En 1562 fue enviado como misionero a las tribus de indios en el norte de Colombia. Cuando llegó no sabía hablar sino el español, pero Dios le concedió el don de lenguas y en poco tiempo aprendió a hablar en los idiomas de sus indígenas, de una manera tan admirable que nadie se explicaba cómo lo había logrado. En casi siete años (de 1562 a 1569) convirtió miles de indios desde Panamá hasta el Golfo de Urabá, en regiones palúdicas y llenas de toda clase de mosquitos y de alimañas peligrosas. En los registros que dejó escritos por su propia mano señala que bautizó más de 15,000 indios. Predicó a tribus sumamente salvajes que varias veces trataron de asesinarlo pero no lo lograron.
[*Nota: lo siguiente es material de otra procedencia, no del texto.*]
(** With a first load that times out, the navigation of the plain monitor is
    the plain navigation and returns what the fallback load returns, after
    two loads, the second with "domcontentloaded" and 28800 ms. *)
Lemma plain_navigation_fallback_witness :
  let timeout := Num.of_Z 48000 in
  isCloudflareMode Demo.plain = false
  /\ navigate Demo.never_idle Demo.plain 2%nat timeout Demo.cold
     = (Ok (Some Demo.ok200),
        set_trace [ EvGoto 2%nat "https://example.com" domcontentloaded (Num.of_Z 28800);
                    EvGoto 2%nat "https://example.com" networkidle timeout ] Demo.cold).
Proof.
  intros timeout. split; [reflexivity |].
  destruct (plain_navigation_fallback Demo.never_idle Demo.plain 2%nat timeout Demo.cold)
    as [Hplain Hnav].
  rewrite (Hplain eq_refl). cbv zeta in Hnav.
  remember (page_goto Demo.never_idle
              (EvGoto 2%nat (url Demo.plain) networkidle timeout :: trace Demo.cold))
    as first eqn:Hfirst in Hnav.
  vm_compute in Hfirst. subst first. cbv iota beta in Hnav.
  destruct Hnav as [_ Hnav].
  change (isNavigationTimeoutError _) with true in Hnav.
  cbv iota in Hnav. rewrite Hnav. vm_compute. reflexivity.
Defined.

(** The decimal literals are the doubles nearest to 6/10, 7/10 and 8/10. *)
Example literals :
  SFdiv Num.prec Num.emax (Num.of_Z 6) (Num.of_Z 10) = Num.lit_0_6
  /\ SFdiv Num.prec Num.emax (Num.of_Z 7) (Num.of_Z 10) = Num.lit_0_7
  /\ SFdiv Num.prec Num.emax (Num.of_Z 8) (Num.of_Z 10) = Num.lit_0_8.
Proof. vm_compute. repeat split. Qed.

(** The budgets of a monitor probing every 60, 20 and 1 seconds. *)
Example budgets :
  (check_timeout Demo.plain = Num.of_Z 48000
   /\ fallbackTimeout (Num.of_Z 48000) = Num.of_Z 28800
   /\ verifyTimeout (Num.of_Z 48000) = Num.of_Z 28800
   /\ waitTimeout (Num.of_Z 48000) = Num.of_Z 20000)
  /\ (Num.max (Num.of_Z 1000) (Num.floor (Num.mul (Num.mul (Num.of_Z 20) (Num.of_Z 1000)) Num.lit_0_8))
      = Num.of_Z 16000
      /\ fallbackTimeout (Num.of_Z 16000) = Num.of_Z 9600
      /\ verifyTimeout (Num.of_Z 16000) = Num.of_Z 9600
      /\ waitTimeout (Num.of_Z 16000) = Num.of_Z 11200)
  /\ (Num.max (Num.of_Z 1000) (Num.floor (Num.mul (Num.mul (Num.of_Z 1) (Num.of_Z 1000)) Num.lit_0_8))
      = Num.of_Z 1000
      /\ fallbackTimeout (Num.of_Z 1000) = Num.of_Z 1000
      /\ verifyTimeout (Num.of_Z 1000) = Num.of_Z 3000
      /\ waitTimeout (Num.of_Z 1000) = Num.of_Z 3000).
Proof. vm_compute. repeat split. Qed.

(** The products are products of doubles: 5200 * 0.7 is
    3639.9999999999995, so the wait window of a 5200 ms budget is 3639. *)
Example window_of_5200 : waitTimeout (Num.of_Z 5200) = Num.of_Z 3639.
Proof. vm_compute. reflexivity. Qed.

(** A first load that times out is followed by one fallback load; a refused
    load is not. *)
Example plain_navigation_runs :
  let slow := check Demo.never_idle Demo.plain Demo.server Demo.cold in
  let refused := check Demo.refuses Demo.plain Demo.server Demo.cold in
  (fst slow = Ok tt /\ count is_goto (trace (snd slow)) = 2%nat)
  /\ (fst refused = Err Demo.refused /\ count is_goto (trace (snd refused)) = 1%nat).
Proof. vm_compute. repeat split. Qed.

(** ** Finalisation of a run *)

Lemma runCheck_body_silent env monitor server c f :
  (forall ev, page_event ev = true -> f ev = false) ->
  calls_at_most f 0 (runCheck_body env monitor server c).
Proof.
  intros Hf.
  unfold runCheck_body, open_page, check_protocol, navigate, navigate_cloudflare,
    navigate_plain, waitForCloudflareChallengeIfNeeded, isCloudflareChallengePage,
    goto, take_screenshot, classify.
  repeat first [ progress silent | apply calls_call_other; apply Hf; reflexivity ].
Qed.

Lemma runCheck_body_never_closes env monitor server c :
  calls_at_most is_context_close 0 (runCheck_body env monitor server c).
Proof. apply runCheck_body_silent. intros []; simpl; congruence. Qed.

(** C3. A run whose [browser.newContext] call succeeds ends with exactly one
    [context.close()] on that context, made after the [try] block whatever
    its outcome; the run returns the outcome of the [try] block and the world
    it left, whether the close succeeded or threw.  The [try] block itself
    never closes a context.  When [newContext] throws there is no context and
    the error is the outcome. *)
Theorem context_always_closed env monitor server browser w :
  let opened := EvNewContext browser (contextOptions monitor) :: trace w in
  match browser_newContext env opened with
  | Err e => runCheck env monitor server browser w = (Err e, set_trace opened w)
  | Ok _ =>
      let c := next_object w in
      let body := runCheck_body env monitor server c (set_next_object (S c) (set_trace opened w)) in
      runCheck env monitor server browser w
        = (fst body, set_trace (EvContextClose c :: trace (snd body)) (snd body))
      /\ exists evs, trace (snd body) = evs ++ opened /\ count is_context_close evs = 0%nat
  end.
Proof.
  intros opened. unfold runCheck. run. fold opened.
  destruct (browser_newContext env opened) as [[]|e]; [| reflexivity].
  cbn zeta. split.
  - destruct (runCheck_body env monitor server (next_object w) _) as [r w1]. cbn [fst snd].
    destruct (context_close env _); reflexivity.
  - destruct (runCheck_body_never_closes env monitor server (next_object w)
                (set_next_object (S (next_object w)) (set_trace opened w))) as (evs & Ht & Hc).
    exists evs. split; [exact Ht | lia].
Qed.
(** The f-string [f"count:{url}"]. *)
Definition count_name (url : str) : str := lit "count:" ++ url.

Section Wrapper.
Context {Net : Type}.

(** What a call of the module can change: the contents [store] of the Redis
    server behind the global [redis_client], the outside world [net] that
    the decorated function talks to, and, as a record of what happened, the
    arguments [fetched] with which the decorated function has been called
    so far.  The server is taken to be reachable, and the decorated function
    to leave the server alone. *)
Record world := World {
  store : db;
  net : Net;
  fetched : list str
}.

(** A Python callable taking a URL and returning text or raising. *)
Definition callable := str -> Net -> result str * Net.

(** Computations that read and change the world and may raise. *)
Definition M (A : Type) := world -> result A * world.

Definition ret {A} (a : A) : M A := fun w => (Ok a, w).
Definition raise {A} (e : exn) : M A := fun w => (Raise e, w).
Definition bind {A B} (m : M A) (k : A -> M B) : M B :=
  fun w => match m w with
           | (Ok a, w') => k a w'
           | (Raise e, w') => (Raise e, w')
           end.
Definition lift {A} (r : result A) : M A := fun w => (r, w).

Notation "x <- m ;; k" := (bind m (fun x => k))
  (at level 100, m at next level, right associativity).

(** redis-py encodes a [str] argument of a command as UTF-8, strictly,
    before anything is sent. *)
Definition encode_arg (s : str) : M bytes :=
  match utf8_encode s with
  | Some b => ret b
  | None => raise UnicodeEncodeError
  end.

Definition command {A} (c : db -> redis_error + A * db) : M A :=
  fun w => match c (store w) with
           | inr (a, d) => (Ok a, World d (net w) (fetched w))
           | inl e => (Raise (ResponseError e), w)
           end.

(** [redis_client.incr(name)] *)
Definition redis_incr (name : str) : M Z :=
  k <- encode_arg name ;;
  command (INCRBY k 1).

(** [redis_client.get(name)] *)
Definition redis_get (name : str) : M (option bytes) :=
  k <- encode_arg name ;;
  command (fun d => match GET k d with inr v => inr (v, d) | inl e => inl e end).

(** [redis_client.setex(name, time, value)] *)
Definition redis_setex (name : str) (time : Z) (value : str) : M unit :=
  k <- encode_arg name ;;
  v <- encode_arg value ;;
  command (fun d => match SETEX k time v d with inr d' => inr (tt, d') | inl e => inl e end).

(** [cached_page.decode("utf-8")] *)
Definition decode (b : bytes) : M str :=
  match utf8_decode b with
  | Some s => ret s
  | None => raise UnicodeDecodeError
  end.

(** The call [fn(url)] of the decorated function. *)
Definition call (fn : callable) (url : str) : M str :=
  fun w => let (r, n) := fn url (net w) in
           (r, World (store w) n (fetched w ++ [url])).

(** The wrapper that [track_get_page] builds around [fn]. *)
Definition wrapper (fn : callable) (url : str) : M str :=
  (* Increment the URL access count *)
  _ <- redis_incr (count_name url) ;;
  (* Sanitize URL for cache key *)
  cache_key <- lift (sanitize_url url) ;;
  (* Check if the page is already cached: [if cached_page:] takes the
     truth value of the reply, which is false for [None] and for the empty
     [bytes] object and true for every other [bytes] object *)
  cached_page <- redis_get cache_key ;;
  match cached_page with
  | Some ((_ :: _) as page) => decode page
  | _ =>
    (* If not cached, fetch from the URL and cache it with an expiration *)
    response <- call fn url ;;
    _ <- redis_setex cache_key CACHE_EXPIRATION response ;;
    ret response
  end.

(** [dt] seconds pass between two calls. *)
Definition sleep (dt : Z) (w : world) : world :=
  World (elapse dt (store w)) (net w) (fetched w).

(** Decorator to cache and track the get_page requests *)
Definition track_get_page (fn : callable) : str -> M str := wrapper fn.

(** [get_page], the decorated function; [requests_get_text] stands for its
    body [requests.get(url).text]. *)
Definition get_page (requests_get_text : callable) : str -> M str :=
  track_get_page requests_get_text.

End Wrapper.

(** The keys, as the server receives them, under which a URL is counted and
    under which its page is cached. *)
Definition count_key (url : str) : option bytes := utf8_encode (count_name url).

Definition cache_key (url : str) : option bytes :=
  match sanitize_url url with
  | Ok k => utf8_encode k
  | Raise _ => None
  end.

(** The counter of a URL as INCRBY reads it: a key that is not there counts
    as 0; there is no reading when the URL cannot be encoded or the key
    holds something else than the decimal text of a 64-bit integer. *)
Definition counter (d : db) (url : str) : option Z :=
  match count_key url with
  | Some k =>
    match d !! k with
    | None => Some 0%Z
    | Some e =>
      match val e with
      | String s => parse_int s
      | NonString => None
      end
    end
  | None => None
  end.

(** A stand-in for the decorated function: it hands out prepared replies in
    turn, whatever the URL, and raises when none is left. *)
Definition canned : @callable (list str) :=
  fun _ replies =>
    match replies with
    | r :: rest => (Ok r, rest)
    | [] => (Raise (OtherError (lit "ConnectionError")), [])
    end.

(** Calls made one after the other for the URLs of [urls]: what each of them
    returns or raises is dropped, the world goes from call to call. *)
Definition session {Net} (fn : @callable Net) (urls : list str) (w : world)
  : world :=
  fold_left (fun w' u => snd (wrapper fn u w')) urls w.

End Web.

(** ** A scenario: one URL, a server that is empty or holds one cached page *)

Module Scenario.
Import Py Redis Web.

Definition url : str := lit "http://example.com".

(** [sanitize_url] of that URL, as the server receives it. *)
Definition key : bytes := lit "a9b9f04336ce0181a08e774e01113b31".

(** An empty server; the decorated function has not been called yet. *)
Definition fresh (replies : list str) : @world (list str) :=
  World ∅ replies [].

(** A server that holds the string [v] with time to live [t] under [key]. *)
Definition holding (v : bytes) (t : option Z) (replies : list str)
  : @world (list str) :=
  World {[ key := Entry (String v) t ]} replies [].

End Scenario.

(** ** Proof tools *)

(** [lia] is to know division and remainder by a constant. *)
#[local] Ltac Zify.zify_post_hook ::= Z.to_euclidean_division_equations.

(** Comparisons in hypotheses, from booleans to propositions. *)
Ltac bool_props :=
  repeat match goal with
  | H : (_ && _) = true |- _ => apply andb_true_iff in H; destruct H
  | H : (_ && _) = false |- _ => apply andb_false_iff in H; destruct H
  | H : (_ || _) = true |- _ => apply orb_true_iff in H; destruct H
  | H : (_ || _) = false |- _ => apply orb_false_iff in H; destruct H
  | H : negb _ = true |- _ => apply negb_true_iff in H
  | H : negb _ = false |- _ => apply negb_false_iff in H
  | H : (_ <? _) = true |- _ => apply N.ltb_lt in H
  | H : (_ <? _) = false |- _ => apply N.ltb_ge in H
  | H : (_ <=? _) = true |- _ => apply N.leb_le in H
  | H : (_ <=? _) = false |- _ => apply N.leb_gt in H
  end.

(** Case analysis on every test of the goal. *)
Ltac split_ifs :=
  repeat match goal with
  | |- context [if ?b then _ else _] => destruct b eqn:?
  end.

(** * Properties *)

Import Py Redis Web.

(** ** Test vectors *)

Example md5_empty : MD5.hexdigest [] = Py.lit "d41d8cd98f00b204e9800998ecf8427e".
Proof. vm_compute. reflexivity. Qed.

Example md5_abc : MD5.hexdigest (Py.lit "abc") = Py.lit "900150983cd24fb0d6963f7d28e17f72".
Proof. vm_compute. reflexivity. Qed.

Example md5_a55 : MD5.hexdigest (repeat 97 55) = Py.lit "ef1772b6dff9a122358552954ad0df65".
Proof. vm_compute. reflexivity. Qed.

Example md5_a56 : MD5.hexdigest (repeat 97 56) = Py.lit "3b0c8ac703f828b04c6c197006d17218".
Proof. vm_compute. reflexivity. Qed.

Example md5_a64 : MD5.hexdigest (repeat 97 64) = Py.lit "014842d480b571495a4a0363793f7367".
Proof. vm_compute. reflexivity. Qed.

Example md5_a119 : MD5.hexdigest (repeat 97 119) = Py.lit "8a7bd0732ed6a28ce75f6dabc90e1613".
Proof. vm_compute. reflexivity. Qed.

Example utf8_sample :
  Py.utf8_encode [104; 233; 8364; 128512]
  = Some [104; 195; 169; 226; 130; 172; 240; 159; 152; 128].
Proof. vm_compute. reflexivity. Qed.

(** ** The UTF-8 codec *)

Lemma utf8_decode_cons b0 r0 :
  utf8_decode (b0 :: r0) =
    if b0 <? 0x80 then cons b0 <$> utf8_decode r0
    else if b0 <? 0xC2 then None
    else if b0 <? 0xE0 then
      match r0 with
      | b1 :: r1 =>
        if is_cont b1
        then cons ((b0 - 0xC0) * 64 + (b1 - 0x80)) <$> utf8_decode r1
        else None
      | _ => None
      end
    else if b0 <? 0xF0 then
      match r0 with
      | b1 :: b2 :: r2 =>
        let c := (b0 - 0xE0) * 4096 + (b1 - 0x80) * 64 + (b2 - 0x80) in
        if is_cont b1 && is_cont b2 && (0x800 <=? c) && negb (is_surrogate c)
        then cons c <$> utf8_decode r2
        else None
      | _ => None
      end
    else if b0 <? 0xF5 then
      match r0 with
      | b1 :: b2 :: b3 :: r3 =>
        let c := (b0 - 0xF0) * 262144 + (b1 - 0x80) * 4096
                 + (b2 - 0x80) * 64 + (b3 - 0x80) in
        if is_cont b1 && is_cont b2 && is_cont b3
           && (0x10000 <=? c) && (c <? 0x110000)
        then cons c <$> utf8_decode r3
        else None
      | _ => None
      end
    else None.
Proof. reflexivity. Qed.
Pero sus más peligrosos enemigos eran ciertos colonizadores españoles que cometían toda clase de injusticias contra los indígenas, y que al ser reprendidos por el santo misionero, se propusieron eliminarlo. Primero le ofrecieron un vaso de refresco, que contenía un fuerte veneno. Él le dio la bendición al vaso, y este se rompió en muchos pedazos. Los indios narraban que un colono quiso disparar su escopeta contra el misionero y que la escopeta estalló, retorciéndose su cañón y quedando en forma de cruz. El santo tenía una fe capaz de conseguir milagros.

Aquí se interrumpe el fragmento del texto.